In my memoir entitled Prodigal Song, I did my best to describe
the bondage of addiction:
I had tried to stop. The only thing more terrifying than intentionally
trying to kill yourself with drink and drugs is that hopeless,
helpless moment when you come face to face with the true demon
of addiction, that fear-frozen instant of realization when after
an endless stream of days and nights you cry out to the useless
gods surrounding you and beg them to help you quit, but still
you can’t. This is a road not on any map of the non-addicted
mind, a land of fear and panic and the utter hopelessness of life
without faith. This is where we live, lifelessly—embracing
the unique misery that comes from the overpowering compulsion
to continue the torture, even as the sound of our own screams
for mercy bounce off the walls and ring down the hall.
And so, having been so lost in this emptiness, I am for the
most part at a loss as to this miracle of my recovery. I know
that one night I encountered an Old Friend, one from whom I had
been running most of my adult life. He found me, and killed the
death within me, and planted in my destitute heart a new beginning…a
new hope. Again, from Prodigal Song:
And on this night, in the unfurnished back bedroom of someone’s
house, lying on an old mattress on the floor surrounded by unpacked
boxes, something changed…I felt myself being crushed. The
truth of death slammed into me like a train, and I burst into
wrenching, agonizing sobs, as if my soul were being torn from
my chest, as if there was blood in my tears. On my knees, curled
over the mattress like a broken bird, my face pressed into the
sheets by a weight threatening to smother me, the futility and
longing and utter despair of my life weighing down on me until
the breath was forced from my body…and the tears began pouring
out of me like rain…until whatever had been haunting me
came rushing out with a shudder and a gasp and helpless hollow
howling, and then died…and though it seemed to me that many
lifetimes had passed since I last called out His name, I suddenly
realized…He had not changed…lying there in the afterglow
of resurrection, I knew that in His eyes I was again a little
boy, once more a child. His child.
I was crazy, and I was still very sick in body and spirit. But
something had happened that night, and I would never be the same.

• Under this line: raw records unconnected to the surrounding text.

(** [Swap] within the slice exchanges the two elements and nothing else:
    the length and every other element stay, the content is a
    permutation of the old one, and swapping again restores it. *)
Theorem Swap_exchanges (s : SortedVersions) (i j : Z) :
  within s i -> within s j ->
  exists s',
    Swap s i j = Val s' /\ Len s' = Len s /\
    index s' i = index s j /\ index s' j = index s i /\
    (forall k, k <> i -> k <> j -> index s' k = index s k) /\
    Permutation s s' /\
    Swap s' i j = Val s.
Proof.
  intros Hi Hj.
  destruct (index_in_range Hi) as (vi & Ei & Ni).
  destruct (index_in_range Hj) as (vj & Ej & Nj).
  unfold Swap. rewrite Ei, Ej. cbn [obind].
  set (s' := store (store s (Z.to_nat i) vj) (Z.to_nat j) vi).
  assert (Hlen : List.length s' = List.length s)
    by (unfold s'; rewrite !store_length; reflexivity).
  assert (Ri : (Z.to_nat i < List.length s)%nat)
    by (apply nth_error_Some; congruence).
  assert (Rj : (Z.to_nat j < List.length s)%nat)
    by (apply nth_error_Some; congruence).
  apply Nat.ltb_lt in Ri, Rj.
  assert (Hnth : forall k,
             nth_error s' k
             = if (k =? Z.to_nat j)%nat then Some vi
               else if (k =? Z.to_nat i)%nat then Some vj
               else nth_error s k).
  { intros k. unfold s'. rewrite !nth_error_store, store_length, Ri, Rj.
    reflexivity. }
  assert (Hidx : forall k, index s' k
                 = if (k <? 0)%Z then Panic
                   else match nth_error s' (Z.to_nat k) with
                        | Some v => Val v | None => Panic end)
    by reflexivity.
  destruct Hi as [Hi0 Hi1], Hj as [Hj0 Hj1].
  exists s'. split; [reflexivity|].
  split; [unfold Len; rewrite Hlen; reflexivity|].
  split.
  { rewrite Hidx, Hnth. destruct (Z.ltb_spec i 0); [lia|].
    destruct (Nat.eqb_spec (Z.to_nat i) (Z.to_nat j)) as [E|E].
    - assert (i = j) by lia. subst j. congruence.
    - rewrite Nat.eqb_refl. reflexivity. }
  split.
  { rewrite Hidx, Hnth. destruct (Z.ltb_spec j 0); [lia|].
    rewrite Nat.eqb_refl. reflexivity. }
  split.
  { intros k Hki Hkj. rewrite Hidx, Hnth. unfold index.
    destruct (Z.ltb_spec k 0); [reflexivity|].
    destruct (Nat.eqb_spec (Z.to_nat k) (Z.to_nat j)); [lia|].
    destruct (Nat.eqb_spec (Z.to_nat k) (Z.to_nat i)); [lia|]. reflexivity. }
  split; [apply store_two_perm; assumption|].
  rewrite !Hidx. destruct (Z.ltb_spec i 0); [lia|].
  destruct (Z.ltb_spec j 0); [lia|].
  rewrite !Hnth, !Nat.eqb_refl.
  assert (Ej' : (if (Z.to_nat i =? Z.to_nat j)%nat then Some vi else Some vj)
                = Some (if (Z.to_nat i =? Z.to_nat j)%nat then vi else vj))
    by (destruct (Z.to_nat i =? Z.to_nat j)%nat; reflexivity).
  rewrite Ej'. cbn [obind]. f_equal.
  apply nth_error_extensional. intros k.
  rewrite !nth_error_store, !store_length, Hlen, Ri, Rj, Hnth.
  destruct (Nat.eqb_spec k (Z.to_nat j)) as [Ekj|Ekj].
  - subst k. destruct (Nat.eqb_spec (Z.to_nat i) (Z.to_nat j)) as [E|E];
      congruence.
  - destruct (Nat.eqb_spec k (Z.to_nat i)) as [Eki|Eki]; [|reflexivity].
    subst k. destruct (Nat.eqb_spec (Z.to_nat i) (Z.to_nat j)); congruence.
Qed.

Lemma Swap_exchanges_witness :
  exists a b c s',
    Parse "3" = Some a /\ Parse "1" = Some b /\ Parse "2" = Some c /\
    Swap [a; b; c] 0 2 = Val s' /\ Permutation [a; b; c] s' /\
    Swap s' 0 2 = Val [a; b; c].
Proof.
  assert (Pa : Parse "3" = Some _) by (vm_compute; reflexivity).
  assert (Pb : Parse "1" = Some _) by (vm_compute; reflexivity).
  assert (Pc : Parse "2" = Some _) by (vm_compute; reflexivity).
  match type of Pa with _ = Some ?a =>
  match type of Pb with _ = Some ?b =>
  match type of Pc with _ = Some ?c =>
    destruct (@Swap_exchanges [a; b; c] 0 2) as (s' & E & _ & _ & _ & _ & Hp & E');
      [unfold within; cbn; lia | unfold within; cbn; lia |];
    exists a, b, c, s'
  end end end.
  split; [exact Pa|]. split; [exact Pb|]. split; [exact Pc|].
  split; [exact E|]. split; [exact Hp | exact E'].
Defined.

(** An index outside the slice makes [Less] and [Swap] panic, whatever
    the other index is. *)
Theorem index_out_of_range_panics (s : SortedVersions) (i j : Z) :
  (i < 0 \/ Len s <= i)%Z ->
  Less s i j = Panic /\ Less s j i = Panic /\
  Swap s i j = Panic /\ Swap s j i = Panic.
Proof.
  intros H.
  assert (E : index s i = Panic)
    by (apply index_out_of_range; unfold within; lia).
  unfold Less, Swap. rewrite E. cbn [obind].
  destruct (index s j); repeat split; reflexivity.
Qed.

Lemma index_out_of_range_panics_witness :
  Less [] 0 0 = Panic /\ Swap [] 0 0 = Panic.
Proof.
  destruct (@index_out_of_range_panics [] 0 0) as (H1 & _ & H2 & _);
    [right; cbn; lia|].
  split; [exact H1 | exact H2].
Defined.

Lemma Less_key s i j a b :
  wfVersion a -> wfVersion b ->
  index s i = Val a -> index s j = Val b ->
  Less s i j = Val (key_compare (vkey a) (vkey b) <? 0)%Z.
Proof.
  intros Ha Hb Ei Ej. unfold Less. rewrite Ei, Ej. cbn [obind].
  apply comparisons_wf; assumption.
Qed.

(** On a slice of parsed versions [Less] is the strict weak order that
    sorting needs: it is irreflexive, asymmetric and transitive, and
    being unordered either way is transitive too. *)
Theorem Less_strict_weak_order (s : SortedVersions) (i j k : Z) :
  Forall (fun v => exists text, Parse text = Some v) s ->
  within s i -> within s j -> within s k ->
  Less s i i = Val false /\
  (Less s i j = Val true -> Less s j i = Val false) /\
  (Less s i j = Val true -> Less s j k = Val true -> Less s i k = Val true) /\
  (Less s i j = Val false -> Less s j i = Val false ->
   Less s j k = Val false -> Less s k j = Val false ->
   Less s i k = Val false /\ Less s k i = Val false).
Proof.
  intros Hs Hi Hj Hk.
  assert (Hwf : forall n, within s n ->
                  exists v, index s n = Val v /\ wfVersion v).
  { intros n Hn. destruct (index_in_range Hn) as (v & E & N).
    exists v. split; [exact E|].
    rewrite Forall_forall in Hs.
    destruct (Hs v (nth_error_In _ _ N)) as (text & P).
    exact (Parse_wf _ P). }
  destruct (Hwf i Hi) as (a & Ea & Ha).
  destruct (Hwf j Hj) as (b & Eb & Hb).
  destruct (Hwf k Hk) as (c & Ec & Hc).
  pose proof (wf_is_cmpkey Ha) as Ka. pose proof (wf_is_cmpkey Hb) as Kb.
  pose proof (wf_is_cmpkey Hc) as Kc.
  rewrite (@Less_key s i i a a Ha Ha Ea Ea), (@Less_key s i j a b Ha Hb Ea Eb),
    (@Less_key s j i b a Hb Ha Eb Ea), (@Less_key s j k b c Hb Hc Eb Ec),
    (@Less_key s k j c b Hc Hb Ec Eb), (@Less_key s i k a c Ha Hc Ea Ec),
    (@Less_key s k i c a Hc Ha Ec Ea).
  rewrite (key_compare_refl Ka).
  rewrite (key_compare_opp Ka Kb), (key_compare_opp Kb Kc),
    (key_compare_opp Ka Kc).
  pose proof (key_compare_range Ka Kb) as Rab.
  pose proof (key_compare_range Kb Kc) as Rbc.
  pose proof (key_compare_range Ka Kc) as Rac.
  pose proof (@key_compare_trans _ _ _ Ka Kb Kc) as T.
  pose proof (@key_compare_congr _ _ _ Ka Kb Kc) as C.
  split; [reflexivity|].
  split.
  { intros [= E]. f_equal. apply Z.ltb_lt in E. apply Z.ltb_ge. lia. }
  split.
  { intros [= E1] [= E2]. apply Z.ltb_lt in E1, E2. f_equal. apply Z.ltb_lt.
    rewrite T; lia. }
  intros [= E1] [= E2] [= E3] [= E4].
  apply Z.ltb_ge in E1, E2, E3, E4.
  assert (E : key_compare (vkey a) (vkey b) = 0%Z) by lia.
  rewrite (C E). split; f_equal; apply Z.ltb_ge; lia.
Qed.

Lemma Less_strict_weak_order_witness :
  exists a b c,
    Parse "1.0" = Some a /\ Parse "1.0.0" = Some b /\ Parse "1.0rc1" = Some c /\
    Less [a; b; c] 0 0 = Val false.
Proof.
  assert (Pa : Parse "1.0" = Some _) by (vm_compute; reflexivity).
  assert (Pb : Parse "1.0.0" = Some _) by (vm_compute; reflexivity).
  assert (Pc : Parse "1.0rc1" = Some _) by (vm_compute; reflexivity).
  eexists _, _, _. split; [exact Pa|]. split; [exact Pb|]. split; [exact Pc|].
  refine (proj1 (@Less_strict_weak_order _ 0 1 2 _ _ _ _)).
  - repeat constructor; eexists; eassumption.
  - unfold within; cbn; lia.
  - unfold within; cbn; lia.
  - unfold within; cbn; lia.
Defined.

End SortingVersions.

Section ConstraintConstruction.

Lemma newConstraints_group_iff singles : forall acc cs,
  newConstraints_group acc singles = Some cs <->
  exists cs', cs = acc ++ cs' /\
              Forall2 (fun clause c => newConstraint clause = Some c) singles cs'.
Proof.
  induction singles as [|single singles IH]; intros acc cs;
    cbn [newConstraints_group].
  - split.
    + intros [= <-]. exists []. rewrite app_nil_r. split; [reflexivity|constructor].
    + intros (cs' & -> & H). inversion H. rewrite app_nil_r. reflexivity.
  - destruct (newConstraint single) as [c|] eqn:E.
    + rewrite IH. split.
      * intros (cs' & -> & H). exists (c :: cs'). rewrite <- app_assoc.
        split; [reflexivity|]. constructor; assumption.
      * intros (cs' & -> & H). inversion H as [|? c' ? cs'' Hc Hr]; subst.
        assert (c' = c) by congruence. subst c'.
        exists cs''. rewrite <- app_assoc. split; [reflexivity|assumption].
    + split; [discriminate|].
      intros (cs' & _ & H). inversion H; subst. congruence.
Qed.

God only knows how it came to be. And I don’t know how many
blurred days passed before that cold and rainy afternoon when
I somehow found my way to the downtown mission, to a meeting in
the basement of an old stone church. I don’t remember much
about that first visit, or even exactly how I got there. But one
moment will remain in my mind as long as I live—my hands
shaking badly as I tried to pour a cup of coffee, the stuff spilling
all over the table, and a withered hand reaching in to gently
steady the cup and pour it full. And I remember those eyes, the
eyes of this seventy-three year old woman, and I saw peace in
“Looks like you could use some help,” she said.

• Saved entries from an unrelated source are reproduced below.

Lemma ret_no_return_false {A} (a : A) : no_return_false (ret a).
Proof. intros w w'. discriminate. Qed.

Lemma gets_no_return_false {A} (f : world -> A) : no_return_false (gets f).
Proof. intros w w'. discriminate. Qed.

Lemma call_no_return_false {A} (f : world -> world * A) : no_return_false (call f).
Proof. intros w w'. unfold call. destruct (f w). discriminate. Qed.

Lemma walk_no_return_false {A} (f : world -> option A) : no_return_false (walk f).
Proof. intros w w'. unfold walk. destruct (f w); discriminate. Qed.

Lemma halt_no_return_false r : no_return_false (halt_unless_success r).
Proof.
  intros w w'. unfold halt_unless_success.
  destruct (negb _); discriminate.
Qed.

Lemma error_no_return_false {A} : no_return_false (@lz_error_handler A).
Proof. intros w w'. discriminate. Qed.

Ltac no_return_false :=
  repeat first
    [ apply ret_no_return_false
    | apply gets_no_return_false
    | apply call_no_return_false
    | apply walk_no_return_false
    | apply halt_no_return_false
    | apply error_no_return_false
    | (intros ? ?; discriminate)
    | apply bind_no_return_false; [|intros ?]
    | match goal with
      | |- no_return_false (if ?b then _ else _) => destruct b
      | |- no_return_false (match ?x with _ => _ end) => destruct x
      end ].

Lemma boot_setup_no_return_false : no_return_false boot_setup.
Proof. unfold boot_setup. no_return_false. Qed.

Lemma select_boot_mode_no_return_false fuel : no_return_false (select_boot_mode fuel).
Proof. unfold select_boot_mode. no_return_false. Qed.

Lemma determine_deferral_time_no_return_false fuel v :
  no_return_false (determine_deferral_time fuel v).
Proof. unfold determine_deferral_time. no_return_false. Qed.

Lemma verify_boot_image_no_return_false mode d :
  no_return_false (verify_boot_image mode d).
Proof. unfold verify_boot_image. no_return_false. Qed.

Lemma bind_ReturnFalse_inv {A B} (m : M A) (k : A -> M B) w w' :
  no_return_false m ->
  bind m k w = ReturnFalse w' ->
  exists a w1, m w = Continue a w1 /\ k a w1 = ReturnFalse w'.
Proof.
  intros Hm. unfold bind. destruct (m w) eqn:Hmw; try discriminate.
  - intros H. eauto.
  - exfalso. exact (Hm _ _ Hmw).
Qed.

(** [lz_core_run] leaves through [return false;] only from the AliasID
    steps, before anything of the handoff has been written. *)
Lemma lz_core_run_ReturnFalse fuel stack w w' :
  lz_core_run fuel stack w = ReturnFalse w' ->
  exists kp ib upd w1 mode w2 dt m f d,
    boot_setup w = Continue (kp, ib, upd) w1
    /\ select_boot_mode fuel w1 = Continue mode w2
    /\ determine_deferral_time fuel (stack_deferral_time stack) w2 = Continue dt w'
    /\ verify_boot_image mode (stack_next_layer_digest stack) w'
       = Continue (m, f, d) w'
    /\ (let h := lz_sha256_two_parts (firstn SHA256_DIGEST_LENGTH d)
                   (firstn MAX_PRIV_ECP_PEM_BYTES (lz_priv_key_to_pem kp)) in
        fst h < 0
        \/ fst (lz_core_derive_alias_id_keypair (snd h)) <> LZ_SUCCESS).
Proof.
  unfold lz_core_run. intros H.
  apply bind_ReturnFalse_inv in H; [|apply boot_setup_no_return_false].
  destruct H as ([[kp ib] upd] & w1 & Hsetup & H).
  apply bind_ReturnFalse_inv in H; [|apply select_boot_mode_no_return_false].
  destruct H as (mode & w2 & Hsel & H).
  apply bind_ReturnFalse_inv in H; [|apply determine_deferral_time_no_return_false].
  destruct H as (dt & w3 & Hdef & H).
  apply bind_ReturnFalse_inv in H; [|apply verify_boot_image_no_return_false].
  destruct H as ([[m f] d] & w4 & Hver & H).
  pose proof Hver as Hver'.
  apply verify_boot_image_Continue in Hver' as (-> & _).
  unfold handoff in H.
  destruct (Z.ltb_spec
              (fst (lz_sha256_two_parts (firstn SHA256_DIGEST_LENGTH d)
                      (firstn MAX_PRIV_ECP_PEM_BYTES (lz_priv_key_to_pem kp)))) 0)
    as [Hneg|Hpos].
  - unfold return_false in H. inversion H; subst w'.
    exists kp, ib, upd, w1, mode, w2, dt, m, f, d.
    repeat (split; [assumption|]). cbv zeta. left. exact Hneg.
  - destruct (Z.eqb_spec
                (fst (lz_core_derive_alias_id_keypair
                        (snd (lz_sha256_two_parts (firstn SHA256_DIGEST_LENGTH d)
                                (firstn MAX_PRIV_ECP_PEM_BYTES
                                   (lz_priv_key_to_pem kp)))))) LZ_SUCCESS)
      as [Hok|Hbad]; cbn [negb] in H.
    + exfalso. revert H.
      match goal with |- ?m ?w = _ -> _ => generalize w, w'; change (no_return_false m) end.
      no_return_false.
    + unfold return_false in H. inversion H; subst w'.
      exists kp, ib, upd, w1, mode, w2, dt, m, f, d.
      repeat (split; [assumption|]). cbv zeta. right. exact Hbad.
Qed.

Section MainProperties.
Context {B : Board}.

Lemma switch_to_next_layer_Entered v w layer kind entry w' :
  switch_to_next_layer v w = Entered layer kind entry w' ->
  boot_mode_value layer = v /\ w' = w /\ entry = reset_vector layer w
  /\ (kind = SecureCall <-> layer = LZ_CPATCHER).
Proof.
  unfold switch_to_next_layer.
  repeat case_test; intros H; inversion H; subst;
    (split; [reflexivity|]); (split; [reflexivity|]); (split; [reflexivity|]);
    split; intros; congruence.
Qed.

(** X21. [main] enters the layer whose mode [lz_core_run] returned, through
    that layer's reset vector, by a secure call exactly for the Core Patcher;
    the only other way into a layer is a [return false;] of [lz_core_run],
    which enters the layer whose enumerator value is 0. Runs that end in the
    error handler or the provisioning wait enter nothing. The enumerator
    values of [boot_mode_t] are pairwise distinct. *)
Theorem main_enters_returned_layer
    (fuel : nat) (stack : stack_t) (w0 w' : world)
    (layer : boot_mode_t) (kind : call_kind) (entry : Z) :
  (forall a b, boot_mode_value a = boot_mode_value b -> a = b) ->
  main fuel stack w0 = Entered layer kind entry w' ->
  entry = reset_vector layer w'
  /\ (kind = SecureCall <-> layer = LZ_CPATCHER)
  /\ exists w,
       lzport_flash_init w0 = (w, true)
       /\ ((exists e, lz_core_run fuel stack w = Continue e w'
                      /\ exit_boot_mode e = layer)
           \/ (lz_core_run fuel stack w = ReturnFalse w'
               /\ boot_mode_value layer = 0)).
Proof.
  intros Hinj. unfold main.
  destruct (lzport_flash_init w0) as [w ok].
  destruct ok; cbn [negb]; [|discriminate].
  destruct (lz_core_run fuel stack w) as [e w1|w1|w1|w1|] eqn:Hrun;
    try discriminate; intros H;
    apply switch_to_next_layer_Entered in H as (Hv & -> & -> & Hk);
    (split; [reflexivity|]); (split; [exact Hk|]); exists w;
    (split; [reflexivity|]).
  - left. exists e. split; [exact Hrun|]. symmetry. apply Hinj, Hv.
  - right. split; [exact Hrun | exact Hv].
Qed.

(** X22. When [lz_core_run] leaves through [return false;] (the two-part
    hash or the AliasID derivation has failed), the state is still the one in
    which the next layer was verified: no parameter block has been written
    and the watchdog has not been armed. [main] goes on with the value 0, and
    if that is [APP]'s enumerator value (and no other's) it enters the App by
    a non-secure call in that state. *)
Theorem main_after_return_false
    (fuel : nat) (stack : stack_t) (w0 w w' : world) :
  lzport_flash_init w0 = (w, true) ->
  lz_core_run fuel stack w = ReturnFalse w' ->
  main fuel stack w0 = switch_to_next_layer 0 w'
  /\ (exists kp ib upd w1 mode w2 dt,
        boot_setup w = Continue (kp, ib, upd) w1
        /\ select_boot_mode fuel w1 = Continue mode w2
        /\ determine_deferral_time fuel (stack_deferral_time stack) w2
           = Continue dt w')
  /\ (boot_mode_value APP = 0 ->
      boot_mode_value LZ_CPATCHER <> 0 -> boot_mode_value LZ_UDOWNLOADER <> 0 ->
      main fuel stack w0 = Entered APP NonSecureCall (reset_vector APP w') w').
Proof.
  intros Hinit Hrun.
  assert (Hmain : main fuel stack w0 = switch_to_next_layer 0 w').
  { unfold main. rewrite Hinit. cbn [negb]. now rewrite Hrun. }
  split; [exact Hmain|]. split.
  - destruct (lz_core_run_ReturnFalse _ _ _ _ Hrun)
      as (kp & ib & upd & w1 & mode & w2 & dt & m & f & d & H1 & H2 & H3 & _).
    exists kp, ib, upd, w1, mode, w2, dt. auto.
  - intros Happ Hcp Hud. rewrite Hmain. unfold switch_to_next_layer.
    destruct (Z.eqb_spec (boot_mode_value LZ_CPATCHER) 0); [contradiction|].
    destruct (Z.eqb_spec (boot_mode_value LZ_UDOWNLOADER) 0); [contradiction|].
    destruct (Z.eqb_spec (boot_mode_value APP) 0); [reflexivity | contradiction].
Qed.

End MainProperties.

End FurtherProperties.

And so, the healing began. There was much hard work ahead for
me, of course. But should God grant me the gift, I will have been
clean and sober for sixteen years on January 2, 2005. Pausing
here at this time of Christmas, New Year’s, and my “sobriety
birthday,” I can’t help wondering how all this came
to be—a new career, a family, a sense of belonging and wholeness.
Why me? Why not so many others, those hurting souls I work with
in my counseling office, or sing to in churches, or visit and
teach in treatment facilities and prisons? There is much mystery
in it all. But within the mystery hovers a hope that is stronger
than our fear, a Love that runs deeper than our wounds.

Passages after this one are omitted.